Working data ▸

Lemma bookkeeping_same_slabs ls a : same_slabs ls → bookkeeping cache slabs a → bookkeeping cache ls a.
Proof.
intros H [Ha|(c & Hc & Ha)]; [by left|right]. apply list_elem_of_lookup in Hc as [i Hc].
destruct (Forall2_lookup_l _ _ _ _ _ H Hc) as (x & Hx & E1 & E2 & _). exists x.
split; [by eapply list_elem_of_lookup_2|]. by rewrite <- E1, <- E2.
Qed.

Lemma same_slabs_bump ls p ls' : same_slabs ls → alloc_bump size ls = Some (p, ls') → same_slabs ls'.
Proof.
intros H (l1 & sl & l2 & -> & -> & _)%alloc_bump_split. unfold same_slabs in *.
apply Forall2_app_inv_r in H as (k1 & k2 & H1 & H2 & ->). apply Forall2_app; [done|].
apply Forall2_cons_inv_r in H2 as (x & k & Hx & Hk & ->). by constructor.
Qed.

Lemma bookkeeping_arena ls a : same_slabs ls → bookkeeping cache ls a → kcache_arena a.
Proof.
intros H Ha. unfold kcache_arena. rewrite <- (same_slabs_areas ls) by done.
destruct Ha as [Ha|(c & Hc & Ha)].
- eexists. split; [left|done].
- destruct Ha as [Ha|Ha]; (eexists; split; [right; eapply elem_of_slabs_areas; [exact Hc|]|exact Ha]);
    [left|right; left].
Qed.

Lemma buffers_in ls L p : (λ p, (p, size)) <$> L ≡ₚ buffers size ls → p ∈ L ↔ (p, size) ∈ buffers size ls.
Proof.
intros <-. rewrite list_elem_of_fmap. split; [by exists p|]. by intros (q & [= ->] & Hq).
Qed.

Lemma kcache_bookkeeping s L ls a :
same_slabs ls → cache_rep (memory s) cache size ls → (λ p, (p, size)) <$> L ≡ₚ buffers size ls →
bookkeeping cache ls a → kcache_arena a ∧ ¬ in_object size L a.
Proof.
intros Hs HR HL Ha. split; [by eapply bookkeeping_arena|]. intros (p & Hp & Hin).
apply (buffers_in _ _ _ HL) in Hp.
by apply (bookkeeping_buffers _ _ _ _ _ _ HR ltac:(lia) Ha Hp).
Qed.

The problem ▸
All entries must come back exactly as they were written.

Solution to the problem ▸
Lemma bookkeeping_same_slabs ls a : same_slabs ls → bookkeeping cache slabs a → bookkeeping cache ls a.
Proof.
intros H [Ha|(c & Hc & Ha)]; [by left|right]. apply list_elem_of_lookup in Hc as [i Hc].
destruct (Forall2_lookup_l _ _ _ _ _ H Hc) as (x & Hx & E1 & E2 & _). exists x.
split; [by eapply list_elem_of_lookup_2|]. by rewrite <- E1, <- E2.
Qed.

Lemma same_slabs_bump ls p ls' : same_slabs ls → alloc_bump size ls = Some (p, ls') → same_slabs ls'.
Proof.
intros H (l1 & sl & l2 & -> & -> & _)%alloc_bump_split. unfold same_slabs in *.
apply Forall2_app_inv_r in H as (k1 & k2 & H1 & H2 & ->). apply Forall2_app; [done|].
apply Forall2_cons_inv_r in H2 as (x & k & Hx & Hk & ->). by constructor.
Qed.

Lemma bookkeeping_arena ls a : same_slabs ls → bookkeeping cache ls a → kcache_arena a.
Proof.
intros H Ha. unfold kcache_arena. rewrite <- (same_slabs_areas ls) by done.
destruct Ha as [Ha|(c & Hc & Ha)].
- eexists. split; [left|done].
- destruct Ha as [Ha|Ha]; (eexists; split; [right; eapply elem_of_slabs_areas; [exact Hc|]|exact Ha]);
    [left|right; left].
Qed.

Lemma buffers_in ls L p : (λ p, (p, size)) <$> L ≡ₚ buffers size ls → p ∈ L ↔ (p, size) ∈ buffers size ls.
Proof.
intros <-. rewrite list_elem_of_fmap. split; [by exists p|]. by intros (q & [= ->] & Hq).
Qed.

Lemma kcache_bookkeeping s L ls a :
same_slabs ls → cache_rep (memory s) cache size ls → (λ p, (p, size)) <$> L ≡ₚ buffers size ls →
bookkeeping cache ls a → kcache_arena a ∧ ¬ in_object size L a.
Proof.
intros Hs HR HL Ha. split; [by eapply bookkeeping_arena|]. intros (p & Hp & Hin).
apply (buffers_in _ _ _ HL) in Hp.
by apply (bookkeeping_buffers _ _ _ _ _ _ HR ltac:(lia) Ha Hp).
Qed.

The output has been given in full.